Some have accomplished a similar result by using an air cooler for water. This
cooling is supplemented as needed with a cooling tower. The combination unit is
usually preferred.

39

Heat Exchangers
5.4 Choice of Heat Exchangers
It should be apparent from preceding discussions that choice of heat exchangers
involves many factors. It is relatively easy to choose one that will work. An intelligent
choice however involves choosing equipment that optimizes cost of the total system
without compromising operating reliability.
Heat exchangers normally cost less per unit of energy transferred than any other type
of energy equipment. If you "chisel" on exchanger size you must pay dearly for this in
the cost of companion equipment in many instances.
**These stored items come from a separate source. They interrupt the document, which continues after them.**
(* ===== verification/GoNumbers.v ===== *)
(** * Numbers as text

    [strconv.ParseFloat] of the Go library for binary64: decimal and hexadecimal
    numbers with exponents, digit separators, infinities and NaN, rounded to the
    nearest number with ties to even, a number out of range being an error.  The
    value is computed exactly and rounded once. *)

From S2P Require Import Prelude GoStrings GoValue Telemetry.
From Stdlib Require Import Ascii.
#[local] Open Scope Z_scope.

Definition isHexLetter (c : ascii) : bool := in_range "a" "f" (lower_byte c).
Definition hexDigitVal (c : ascii) : Z :=
  if isDigit c then digitVal c else Z.of_N (N_of_ascii (lower_byte c)) - 87.

(** The digits read so far: their value, how many follow the point (if there was
    one), whether there were any, and whether there were separators. *)
Record mantissa := { mt_Value : Z; mt_Frac : option Z; mt_Digits : bool; mt_Underscores : bool }.

Fixpoint readMantissa (hex : bool) (m : mantissa) (s : string) : mantissa * string :=
  match s with
  | EmptyString => (m, s)
  | String c t =>
      if Ascii.eqb c "_" then
        readMantissa hex {| mt_Value := mt_Value m; mt_Frac := mt_Frac m; mt_Digits := mt_Digits m; mt_Underscores := true |} t
      else if Ascii.eqb c "." then
        match mt_Frac m with
        | Some _ => (m, s)
        | None => readMantissa hex {| mt_Value := mt_Value m; mt_Frac := Some 0; mt_Digits := mt_Digits m; mt_Underscores := mt_Underscores m |} t
        end
      else if isDigit c || hex && isHexLetter c then
        readMantissa hex {| mt_Value := mt_Value m * (if hex then 16 else 10) + hexDigitVal c;
          mt_Frac := Z.succ <$> mt_Frac m; mt_Digits := true; mt_Underscores := mt_Underscores m |} t
      else (m, s)
  end.

(** The digits of an exponent, which stops growing at five digits. *)
Fixpoint readExponent (e : Z) (underscores : bool) (s : string) : Z * bool * string :=
  match s with
  | String c t =>
      if Ascii.eqb c "_" then readExponent e true t
      else if isDigit c then readExponent (if e <? 10000 then e * 10 + digitVal c else e) underscores t
      else (e, underscores, s)
  | EmptyString => (e, underscores, s)
  end.

(** Separators stand between digits, or between the base prefix and a digit.
    [saw] is the last byte's class: a digit, a separator, or neither. *)
Inductive sawByte := SawDigit | SawUnderscore | SawOther.
Fixpoint underscoresBetween (hex : bool) (saw : sawByte) (s : string) : bool :=
  match s with
  | EmptyString => match saw with SawUnderscore => false | _ => true end
  | String c t =>
      if isDigit c || hex && isHexLetter c then underscoresBetween hex SawDigit t
      else if Ascii.eqb c "_" then match saw with SawDigit => underscoresBetween hex SawUnderscore t | _ => false end
      else match saw with SawUnderscore => false | _ => underscoresBetween hex SawOther t end
  end.

(** Sign, and the rest. *)
Definition takeSign (s : string) : bool * string :=
  match s with
  | String "-" t => (true, t)
  | String "+" t => (false, t)
  | _ => (false, s)
  end%char.
(** The base prefix is one only when something follows it. *)
Definition takeBase (s : string) : bool * string :=
  match s with
  | String "0" (String x (String c t)) => if Ascii.eqb (lower_byte x) "x" then (true, String c t) else (false, s)
  | _ => (false, s)
  end%char.
Definition underscoreOK (body : string) : bool :=
  match body with
  | String "0" (String x t) =>
      let b := lower_byte x in
      if Ascii.eqb b "b" || Ascii.eqb b "o" || Ascii.eqb b "x" then underscoresBetween (Ascii.eqb b "x") SawDigit t
      else underscoresBetween false SawOther body
  | _ => underscoresBetween false SawOther body
  end%char.

(** [m * base^e] rounded: a power of the base is multiplied or divided exactly. *)
Definition roundDecimal (m e : Z) : float64 :=
  match m with
  | Zpos p =>
      if 0 <=? e then binary_normalize 53 1024 (m * 10 ^ e) 0 false
      else SFdiv 53 1024 (S754_finite false p 0) (S754_finite false (Z.to_pos (10 ^ (- e))) 0)
  | _ => S754_zero false
  end.
Definition roundHex (m e : Z) : float64 := binary_normalize 53 1024 m e false.

Definition special (s : string) : option float64 :=
  let '(neg, body) := takeSign s in
  let l := ToLower body in
  if String.eqb l "inf" || String.eqb l "infinity" then Some (S754_infinity neg)
  else if String.eqb (ToLower s) "nan" then Some S754_nan
  else None.

(** Value of the digits and the exponent; [None] is a syntax error. *)
Definition readFloat (body : string) : option float64 :=
  let '(hex, digits) := takeBase body in
  let '(m, rest) := readMantissa hex {| mt_Value := 0; mt_Frac := None; mt_Digits := false; mt_Underscores := false |} digits in
  if negb (mt_Digits m) then None
  else
    let frac := default 0 (mt_Frac m) in
    let finish (e : Z) (us : bool) (rest : string) : option float64 :=
      if negb (String.eqb rest "") || us && negb (underscoreOK body) then None
      else Some (if hex then roundHex (mt_Value m) (e - 4 * frac) else roundDecimal (mt_Value m) (e - frac)) in
    match rest with
    | String c t =>
        if Ascii.eqb (lower_byte c) (if hex then "p"%char else "e"%char) then
          let '(neg, ds) := takeSign t in
          match ds with
          | String d _ =>
              if isDigit d then
                let '(e, us, rest) := readExponent 0 (mt_Underscores m) ds in
                finish (if neg then - e else e) us rest
              else None
          | EmptyString => None
          end
        else None
    | EmptyString => if hex then None else finish 0 (mt_Underscores m) ""
    end.

Definition ParseFloat (s : string) : res float64 :=
  match special s with
  | Some f => Ok f
  | None =>
      let '(neg, body) := takeSign s in
      match readFloat body with
      | None => Err (Errorf "strconv.ParseFloat: parsing %q: invalid syntax" [s])
      | Some (S754_infinity _) => Err (Errorf "strconv.ParseFloat: parsing %q: value out of range" [s])
      | Some f => Ok (if neg then SFopp f else f)
      end
  end.

Example ParseFloat_1 : ParseFloat "0.1" = Ok (S754_finite false 7205759403792794 (-56)). Proof. vm_compute. reflexivity. Qed.
Example ParseFloat_2 : ParseFloat "-1.5e2" = Ok (SFopp (float_of_Z 150)). Proof. vm_compute. reflexivity. Qed.
Example ParseFloat_3 : ParseFloat "0x1.8p1" = Ok (float_of_Z 3). Proof. vm_compute. reflexivity. Qed.
Example ParseFloat_4 : is_ok (ParseFloat "1e309") = false. Proof. vm_compute. reflexivity. Qed.
Example ParseFloat_5 : ParseFloat "9007199254740993" = Ok (float_of_Z 9007199254740992). Proof. vm_compute. reflexivity. Qed.
Example ParseFloat_6 : ParseFloat "1_000.5" = Ok (S754_finite false 8800491068719104 (-43)). Proof. vm_compute. reflexivity. Qed.
Example ParseFloat_7 : is_ok (ParseFloat "1__0") = false ∧ is_ok (ParseFloat "") = false ∧ is_ok (ParseFloat "1 ") = false ∧ is_ok (ParseFloat "0x1") = false.
Proof. vm_compute. done. Qed.
Example ParseFloat_8 : ParseFloat "+Infinity" = Ok (S754_infinity false) ∧ is_ok (ParseFloat "-nan") = false.
Proof. vm_compute. done. Qed.

(** ** Decimal integers *)

Lemma readMantissa_digits hex m s t n : digits_value (mt_Value m) s = Some n → mt_Frac m = None → hex = false →
  readMantissa hex m (s +:+ t) =
  readMantissa hex {| mt_Value := n; mt_Frac := None; mt_Digits := mt_Digits m || negb (String.eqb s ""); mt_Underscores := mt_Underscores m |} t.
Proof.
  intros Hd Hf ->. revert m n Hd Hf. induction s as [|c s IH]; intros m n Hd Hf.
  { injection Hd as <-. rewrite orb_false_r. destruct m; cbn in *. by subst. }
  cbn [digits_value] in Hd. destruct (in_range "0" "9" c) eqn:Hc; [|done].
  rewrite append_cons. cbn [readMantissa]. unfold isDigit. rewrite Hc, Hf.
  assert (Hne : Ascii.eqb c "_" = false ∧ Ascii.eqb c "." = false).
  { split; apply Ascii.eqb_neq; intros ->; discriminate Hc. }
  destruct Hne as [-> ->]. cbn [orb fmap option_fmap option_map].
  erewrite IH with (n := n); [|cbn [mt_Value]|done].
  - cbn. by rewrite orb_true_r.
  - unfold hexDigitVal, isDigit. rewrite Hc. unfold digitVal. rewrite <-Hd. f_equal.
    rewrite N2Z.inj_sub; [lia|]. unfold in_range in Hc. apply andb_true_iff in Hc as [Hc _]. clear -Hc.
    apply N.leb_le in Hc. exact Hc.
Qed.

Lemma digits_head acc s n : digits_value acc s = Some n → ∀ c t, s = String c t → isDigit c = true.
Proof. intros Hd c t ->. cbn [digits_value] in Hd. unfold isDigit. by destruct (in_range "0" "9" c). Qed.

Lemma isDigit_not c d : isDigit c = true → isDigit d = false → Ascii.eqb c d = false.
Proof. intros Hc Hd. apply Ascii.eqb_neq. intros ->. congruence. Qed.

Lemma takeSign_digit c t : isDigit c = true → takeSign (String c t) = (false, String c t).
Proof. intros Hc. destruct c as [[] [] [] [] [] [] [] []]; by vm_compute in Hc. Qed.

Lemma lower_digit c : isDigit c = true → lower_byte c = c.
Proof. intros Hc. destruct c as [[] [] [] [] [] [] [] []]; by vm_compute in Hc. Qed.

Lemma takeBase_digits acc s n : digits_value acc s = Some n → takeBase s = (false, s).
Proof.
  intros Hd. destruct s as [|c [|x [|y t]]]; try done.
  - destruct c as [[] [] [] [] [] [] [] []]; done.
  - destruct c as [[] [] [] [] [] [] [] []]; done.
  - assert (Hx : isDigit x = true).
    { cbn [digits_value] in Hd. destruct (in_range _ _ c); [|done]. unfold isDigit. by destruct (in_range "0" "9" x). }
    cbn [takeBase]. rewrite (lower_digit x Hx), (isDigit_not x "x" Hx eq_refl). by destruct c as [[] [] [] [] [] [] [] []].
Qed.

(** A run of digits is read as the integer it denotes, rounded. *)
Lemma ParseFloat_digits s n : s ≠ "" → digits_value 0 s = Some n → (∀ b, float_of_Z n ≠ S754_infinity b) →
  ParseFloat s = Ok (float_of_Z n).
Proof.
  intros Hs Hd Hfin. destruct s as [|c t]; [done|]. pose proof (digits_head _ _ _ Hd c t eq_refl) as Hc.
  unfold ParseFloat, special. rewrite (takeSign_digit c t Hc).
  assert (Hl : ToLower (String c t) = String c (ToLower t)) by (unfold ToLower; cbn [smap]; by rewrite lower_digit).
  assert (Hne : ∀ d u, isDigit d = false → String.eqb (String c (ToLower t)) (String d u) = false).
  { intros d u Hdd. apply String.eqb_neq. intros [= ->]. congruence. }
  rewrite Hl, !Hne by done. cbn [orb]. unfold readFloat. rewrite (takeBase_digits _ _ _ Hd).
  rewrite <-(append_nil_r (String c t)), (readMantissa_digits _ _ _ _ n) by done. cbn [readMantissa mt_Digits mt_Frac mt_Value mt_Underscores String.eqb orb negb default andb].
  rewrite Z.sub_0_r. assert (Hr : roundDecimal n 0 = float_of_Z n).
  { assert (0 <= n) as Hn.
    { clear -Hd. revert Hd. generalize (String c t) as s. assert (Hg : ∀ s acc, 0 <= acc → digits_value acc s = Some n → 0 <= n).
      { induction s as [|d s IH]; intros acc Ha; cbn [digits_value]; [by intros [= <-]|]. destruct (in_range _ _ d); [|done]. apply IH. lia. }
      intros s. by apply Hg. }
    unfold roundDecimal, float_of_Z. destruct n; [done| |lia]. cbn [Z.leb Z.compare]. f_equal. lia. }
  rewrite Hr. destruct (float_of_Z n) eqn:Hf; try done. by destruct (Hfin s).
Qed.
Since heat loads vary with flow
rates, some flexibility must be provided. If done wisely, a little extra heat exchange
capacity is the cheapest "insurance" one can purchase.
There are some "rules" one should follow.
1. Do not specify a HEX without consideration of its effect on the total
process.
2. Do not make the capital cost of the HEX alone a sole criterion for purchase.
3. Acquaint the vendor with details of service and point out that choice will be
made on both initial and operating cost, not initial capital cost alone.
4. Use realistic pressure drop specifications since this affects size and cost.
Allow as much pres sure loss as economics dictate for the actual system and
not merely reproduce a standard spec that might not apply.

40

Heat Exchangers

6. Heat Exchanger Operation


6.1 Procedure to Take a Heat Exchanger out of Service
1. The hot fluid must be shut off before the cold fluid, This should be done slowly to
allow the exchanger to cool down. The cold fluid must not be shut off first.
Otherwise, the heat from the hot side will cause the cold fluid to increase in
temperature and as there is no place for the expansion, the pressure would build up
and cause exchanger ruptures.
2. After the hot fluid has been shut off, both on inlet and outlet of the exchangers and
the temperature has cooled to that of the cold fluid, then the cold fluid can be shut
off on both inlet and outlet valves.

3. Both shell and tube side should now be pumped out to slop or drained
down.
4. Both inlet and outlet lines should be blanked off for safety.
5. If the exchanger is in sour oil service or any iron sulfide scale is expected, the
exchanger should be water washed before opening to the atmosphere.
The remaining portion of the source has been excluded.